[EXERCISE OBJECTIVE] Only the lines from the first line of the material below to the line containing "Definition new (content", inclusive, should be copied, each exactly as written.

[DATA PROVIDED]
(** [cls(content, **attr)]: [self] and [content] are bound positionally, so
    a keyword of that name is a [TypeError] (multiple values for the
    argument); a keyword parameter that [attr] lacks takes its default. *)
Definition new (content : pyval) (attr : dict) : result Tiddler :=
  match attr !! "self", attr !! "content" with
  | None, None =>
      Ok (init content
            (default PNone (attr !! "title"))
            (default PNone (attr !! "tags"))
            (default PNone (attr !! "created"))
            (default PNone (attr !! "modified"))
            (default (PStr "text/vnd.tiddlywiki") (attr !! "type"))
            (foldr delete attr keyword_params))
  | _, _ => Err TypeError
  end.

(** The inner loop of [finditer]: [attr[key] = value] for every match of
    [RE_OPTION] in [options], in order. *)
Definition tokenize (options : string) : gmap string string :=
  fold_left (fun attr m => <[group m "key" := group m "value"]> attr)
            (Re.finditer RE_OPTION options) ∅.

(** What one turn of the outer loop of [finditer] does. *)
Inductive outcome : Type :=
| Yielded (t : Tiddler)
| Skipped
| Raised (e : exn).

Definition normalize_tags (attr : dict) : result dict :=
  try_except_KeyError
    (v ← getitem attr "tags";
     s ← as_str v;
     Ok (<["tags" := PList (Tw5Mixin.get_tag_list s)]> attr))
    (Ok attr).

Definition normalize_modified `{!Tw5Mixin.Helpers} (attr : dict)
    : result dict :=
  try_except_KeyError
    (v ← getitem attr "modified";
     s ← as_str v;
     d ← Tw5Mixin.string_to_date s;
     Ok (<["modified" := PDate d]> attr))
    (Ok attr).

Definition normalize_created `{!Tw5Mixin.Helpers} (attr : dict)
    : result dict :=
  v ← getitem attr "created";
  s ← as_str v;
  d ← Tw5Mixin.string_to_date s;
  Ok (<["created" := PDate d]> attr).

Definition system_title (attr : dict) : result bool :=
  v ← getitem attr "title";
  s ← as_str v;
  Ok (startswith s "$:/").

(** The body of [for match in re.finditer(cls.RE_TIDDLER, buffer)]. *)
Definition loop_body `{!Tw5Mixin.Helpers} (m : Match) : outcome :=
  let options := group m "options" in
  let content := group m "content" in
  let attr : dict := PStr <$> tokenize options in
  match normalize_tags attr with
  | Err e => Raised e
  | Ok attr =>
  match normalize_modified attr with
  | Err e => Raised e
  | Ok attr =>
  match normalize_created attr with
  | Err KeyError => Skipped      (* continue *)
  | Err e => Raised e
  | Ok attr =>
  match system_title attr with
  | Err KeyError => Skipped      (* continue *)
  | Err e => Raised e
  | Ok true => Skipped           (* continue *)
  | Ok false =>
  match new (PStr content) attr with
  | Err e => Raised e
  | Ok t => Yielded t
  end end end end end.

(** A generator, unrolled: the values it yields, ended by [StopIteration]
    or by the exception that escapes it. *)
Inductive generator : Type :=
| Yield (t : Tiddler) (rest : generator)
| StopIteration
| Raise (e : exn).

Fixpoint run `{!Tw5Mixin.Helpers} (ms : list Match) : generator :=
  match ms with
  | [] => StopIteration
  | m :: ms' =>
      match loop_body m with
      | Yielded t => Yield t (run ms')
      | Skipped => run ms'
      | Raised e => Raise e
      end
  end.

(** [Tiddler.finditer(buffer)]. *)
Definition finditer `{!Tw5Mixin.Helpers} (buffer : string) : generator :=
  run (Re.finditer RE_TIDDLER buffer).

(** [Tiddler.parse_from_string(buffer)]: [next] of the generator, [None]
    on [StopIteration]. *)
Definition parse_from_string `{!Tw5Mixin.Helpers} (buffer : string)
    : result (option Tiddler) :=
  match finditer buffer with
  | Yield t _ => Ok (Some t)
  | StopIteration => Ok None
  | Raise e => Err e
  end.

(** The text of one attribute of an opening tag: a space, the key, the
    equals sign and the value between double quotes. *)
Definition attribute (key value : string) : string :=
  " " ++ key ++ "=" ++ dq ++ value ++ dq.

(** The text of a sequence of attributes. *)
Definition attributes_text (kvs : list (string * string)) : string :=
  foldr (fun kv s => attribute (fst kv) (snd kv) ++ s) EmptyString kvs.

Fixpoint all_chars (ok : ascii -> bool) (s : string) : bool :=
  match s with
  | EmptyString => true
  | String c s' => ok c && all_chars ok s'
  end.

(** A key is a non-empty run of word characters; a value holds no double
    quote. *)
Definition is_key (k : string) : bool :=
  match k with
  | EmptyString => false
  | String _ _ => all_chars is_word k
  end.

Definition quote_free (v : string) : bool :=
  all_chars (fun c => negb (Ascii.eqb c (ascii_of_nat 34))) v.

Definition well_formed (kv : string * string) : bool :=
  is_key (fst kv) && quote_free (snd kv).

(** The marks of the match of an attribute that starts at offset [pos]. *)
Definition attribute_marks (pos : nat) (k v : string) : marks :=
  let a := pos + 1 in
  let b := a + String.length k in
  let a' := b + 2 in
  let b' := a' + String.length v in
  {| opened := [("value", a'); ("key", a)];
     spans := [("value", (a', b')); ("key", (a, b))] |}.

(** The match object of an attribute that starts at offset [pos]. *)
Definition attribute_match (pos : nat) (k v : string) : Match :=
  {| m_start := pos;
     m_end := pos + String.length (attribute k v);
     m_groups := [("value", v); ("key", k)] |}.

(** The key/value pairs [RE_OPTION] finds in an options string, in order. *)
Definition option_pairs (options : string) : list (string * string) :=
  map (fun m => (group m "key", group m "value"))
      (Re.finditer RE_OPTION options).

(** The value of the last pair with key [k]. *)
Fixpoint last_value (k : string) (l : list (string * string)) : option string :=
  match l with
  | [] => None
  | (k', v) :: l' =>
      match last_value k l' with
      | Some w => Some w
      | None => if String.eqb k k' then Some v else None
      end
  end.

(** The attributes of a matched block. *)
Definition attributes (m : Match) : gmap string string :=
  tokenize (group m "options").

(** A timestamp text is well-formed when [string_to_date] parses it. *)
Definition parses `{!Tw5Mixin.Helpers} (v : string) : bool :=
  match Tw5Mixin.string_to_date v with
  | Ok _ => true
  | Err _ => false
  end.

(** The inclusion rules, in the words of the specification: [created] is
    present and parses as a timestamp, [title] is present, and [title] does
    not begin with the system prefix. *)
Definition satisfies_inclusion `{!Tw5Mixin.Helpers}
    (a : gmap string string) : bool :=
  match a !! "created" with
  | Some v => parses v
  | None => false
  end
  && match a !! "title" with
     | Some t => negb (startswith t "$:/")
     | None => false
     end.

(** The dictionary [attr] after the three normalizations of the loop body,
    on a block on which none of them lets an exception through: a
    timestamp that the helper does not parse stays as it is. *)
Definition normalized `{!Tw5Mixin.Helpers} (a : gmap string string)
    : dict :=
  let attr : dict := PStr <$> a in
  let attr : dict :=
    match a !! "tags" with
    | Some v => <["tags" := PList (Tw5Mixin.get_tag_list v)]> attr
    | None => attr
    end in
  let attr : dict :=
    match Tw5Mixin.string_to_date <$> a !! "modified" with
    | Some (Ok d) => <["modified" := PDate d]> attr
    | _ => attr
    end in
  match Tw5Mixin.string_to_date <$> a !! "created" with
  | Some (Ok d) => <["created" := PDate d]> attr
  | _ => attr
  end.

(** The values a generator yields, in order. *)
Fixpoint yields (g : generator) : list Tiddler :=
  match g with
  | Yield t rest => t :: yields rest
  | _ => []
  end.

(** The exception that ends a generator, if one does. *)
Fixpoint escapes (g : generator) : option exn :=
  match g with
  | Yield _ rest => escapes rest
  | StopIteration => None
  | Raise e => Some e
  end.

(** The shape of a record block, as [RE_TIDDLER] reads it: the text after
    the opening marker, up to the leftmost [pre_open], is the options
    string; the text up to the leftmost [block_close] after that is the
    content. *)
Definition div_open : string := "<div".
Definition pre_open : string := ">" ++ nl ++ "<pre>".
Definition block_close : string := "</pre>" ++ nl ++ "</div>".

Definition split_block (s : string) : option (string * string * string) :=
  match strip_prefix div_open s with
  | None => None
  | Some s1 =>
      match find_first pre_open s1 with
      | None => None
      | Some (o, s2) =>
          match find_first block_close s2 with
          | None => None
          | Some (c, s3) => Some (o, c, s3)
          end
      end
  end.
(** * notafter: expiry classification, notification decision and report

    A shallow embedding of [main.go] of nishanths/notafter.  The source file
    holds two revisions of the program.  The one at lines 198-389
    ([expiryThreshold] of 30 days, [check], [mailBody]) is embedded in module
    [Rev30]; the one at lines 1-197 ([notifyExpiryThreshold] of 28 days,
    [getCertEnd], [resultsBody]) in module [Rev28].  What the two revisions
    share word for word ([Item], [pluralize], [all], [usage], [mailSubject])
    is embedded once, before the modules.

    Go's standard library is not part of the repository; the few functions
    the program calls are modelled first, each from its documentation. *)

From Stdlib Require Import ZArith List String Ascii Bool Lia.
From Stdlib Require Import DecimalString Permutation.
Import ListNotations.

Open Scope string_scope.
Open Scope Z_scope.

(** ** Package [time] *)

Module time.

(** [type Duration int64]: a count of nanoseconds. *)
Definition Duration := Z.

Definition Nanosecond : Duration := 1.
Definition Microsecond : Duration := 1000 * Nanosecond.
Definition Millisecond : Duration := 1000 * Microsecond.
Definition Second : Duration := 1000 * Millisecond.
Definition Minute : Duration := 60 * Second.
Definition Hour : Duration := 60 * Minute.

Definition minDuration : Duration := - 2 ^ 63.
Definition maxDuration : Duration := 2 ^ 63 - 1.

(** A [Time] is a wall-clock instant, here the number of nanoseconds since
    January 1, year 1, 00:00:00 UTC, the instant of the zero value
    [time.Time{}].  The expiry handed to [Sub] comes from a certificate or
    is the zero value, so it never carries a monotonic clock reading and
    [Sub] always compares wall-clock instants. *)
Definition Time := Z.

Definition zero : Time := 0.

(** [func (t Time) Sub(u Time) Duration]: the duration [t-u]; when it does
    not fit a [Duration], the maximum (or minimum) duration. *)
Definition Sub (t u : Time) : Duration :=
  let d := t - u in
  if d <? minDuration then minDuration
  else if maxDuration <? d then maxDuration
  else d.

End time.

(** ** Packages [errors], [fmt], [strings], [bytes] *)

(** The interface [error]: a value with an [Error() string] method. *)
Record error := mkError { Error : string }.

Module errors.
Definition New (text : string) : error := mkError text.
End errors.

Definition newline : ascii := ascii_of_nat 10.

Module fmt.

(** An operand of [Sprintf]: an integer (also a [Duration]) or a string. *)
Inductive operand :=
| Int (n : Z)
| Str (s : string).

(** The verb [%d] on an integer: its decimal digits, with a minus sign when
    negative. *)
Definition decimal (n : Z) : string := NilZero.string_of_int (Z.to_int n).

(** [Sprintf] for the verbs the program uses, [%d] on an integer and [%s] on
    a string; every other character of the format is copied. *)
Fixpoint Sprintf (format : string) (a : list operand) : string :=
  match format with
  | EmptyString => EmptyString
  | String "%" (String "d" rest) =>
      match a with
      | Int n :: a' => decimal n ++ Sprintf rest a'
      | _ => String "%" (String "d" (Sprintf rest a))
      end
  | String "%" (String "s" rest) =>
      match a with
      | Str s :: a' => s ++ Sprintf rest a'
      | _ => String "%" (String "s" (Sprintf rest a))
      end
  | String c rest => String c (Sprintf rest a)
  end.

End fmt.

Module strings.

(** [strings.Builder]: the bytes written so far. *)
Definition Builder := string.
Definition zero : Builder := EmptyString.
Definition WriteString (w : Builder) (s : string) : Builder := w ++ s.
Definition String_ (w : Builder) : string := w.

End strings.

Module bytes.

(** [bytes.Buffer]: the unread bytes. *)
Definition Buffer := string.
Definition zero : Buffer := EmptyString.
Definition WriteString (b : Buffer) (s : string) : Buffer := b ++ s.
Definition WriteByte (b : Buffer) (c : ascii) : Buffer :=
  b ++ String c EmptyString.
Definition String_ (b : Buffer) : string := b.

End bytes.

(** ** Declarations shared by the two revisions *)

Definition mailSubject : string := "notafter: domain cert expiries".

Record Item := mkItem {
  domain : string;
  end_ : time.Time;
  err : option error (* generic error; [None] is Go's [nil] *)
}.

Definition pluralize (n : Z) (noun : string) : string :=
  if n =? 1 then noun else noun ++ "s".

Fixpoint all {E : Type} (s : list E) (f : E -> bool) : bool :=
  match s with
  | [] => true
  | v :: s' => if negb (f v) then false else all s' f
  end.

(** ** The process and its surroundings

    What the program reads from outside is gathered in an [Env]; what it does
    to the outside is recorded in a [World].  A command is a function on the
    [World] that either returns a value or ends the process with an exit
    status, after which nothing else runs. *)

(** The fields of [x509.Certificate] a report could look at. *)
Record Certificate := mkCertificate {
  Subject : string;
  Issuer : string;
  NotBefore : time.Time;
  NotAfter : time.Time
}.

(** What [dialer.DialContext] gives: an error (network failure, timeout,
    failed handshake), or a connection whose state holds the certificates the
    peer presented. *)
Inductive DialResult :=
| DialError (e : error)
| Connected (PeerCertificates : list Certificate).

(** [os.Stdin] as the scanner sees it: the lines [scanner.Text] yields and
    the value of [scanner.Err] once [scanner.Scan] has returned false. *)
Record Reader := mkReader {
  Lines : list string;
  ScanErr : option error
}.

(** [flag.Parse] ends the process by itself on [-h] or on a flag that is
    not defined; a run is modelled from the point where it has returned. *)
Record Env := mkEnv {
  Args : list string;  (* [flag.Args()], once [flag.Parse] has returned *)
  Now : time.Time;     (* [time.Now()] *)
  Stdin : Reader;
  (* what the goroutine of index [idx] gets when it dials an address *)
  Dial : nat -> string -> DialResult;
  (* what [cmd.Run] returns for mail(1) run with a recipient and a body *)
  MailRun : string -> string -> option error
}.

Record Logger := mkLogger {
  prefix : string;
  flags : Z
}.

Record World := mkWorld {
  Stderr : string;
  Stdout : string;
  Dialed : list string;                  (* addresses dialed *)
  Ran : list (list string * string);     (* commands run: argv, standard input *)
  std : Logger                           (* the standard logger of [log] *)
}.

(** The world a process starts in; [log]'s standard logger starts with an
    empty prefix and the flags [LstdFlags] (3). *)
Definition world0 : World := mkWorld "" "" [] [] (mkLogger "" 3).

Inductive Outcome (A : Type) :=
| Done (a : A)
| Exit (code : Z).
Arguments Done {A} a.
Arguments Exit {A} code.

Definition Proc (A : Type) := World -> Outcome A * World.

Definition ret {A : Type} (a : A) : Proc A := fun w => (Done a, w).

Definition bind {A B : Type} (m : Proc A) (k : A -> Proc B) : Proc B :=
  fun w =>
    match m w with
    | (Done a, w') => k a w'
    | (Exit code, w') => (Exit code, w')
    end.

Notation "x <- m ;; k" := (bind m (fun x => k))
  (at level 61, m at next level, right associativity).
Notation "m ;; k" := (bind m (fun _ => k))
  (at level 61, right associativity).

(** The exit status of a process whose [main] is [m]: that of [os.Exit], or 0
    when [main] returns. *)
Definition status (r : Outcome unit * World) : Z :=
  match fst r with
  | Done _ => 0
  | Exit code => code
  end.

Module os.
Definition Exit {A : Type} (code : Z) : Proc A := fun w => (Exit code, w).
End os.

Definition eprint (s : string) : Proc unit :=
  fun w => (Done tt, mkWorld (Stderr w ++ s) (Stdout w) (Dialed w) (Ran w) (std w)).

Fixpoint endsWithNewline (s : string) : bool :=
  match s with
  | EmptyString => false
  | String c EmptyString => Ascii.eqb c newline
  | String _ rest => endsWithNewline rest
  end.

Module log.

Definition SetPrefix (p : string) : Proc unit :=
  fun w => (Done tt,
    mkWorld (Stderr w) (Stdout w) (Dialed w) (Ran w) (mkLogger p (flags (std w)))).

Definition SetFlags (flag : Z) : Proc unit :=
  fun w => (Done tt,
    mkWorld (Stderr w) (Stdout w) (Dialed w) (Ran w) (mkLogger (prefix (std w)) flag)).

[EXPECTED ANSWER]
(** [cls(content, **attr)]: [self] and [content] are bound positionally, so
    a keyword of that name is a [TypeError] (multiple values for the
    argument); a keyword parameter that [attr] lacks takes its default. *)
Definition new (content : pyval) (attr : dict) : result Tiddler :=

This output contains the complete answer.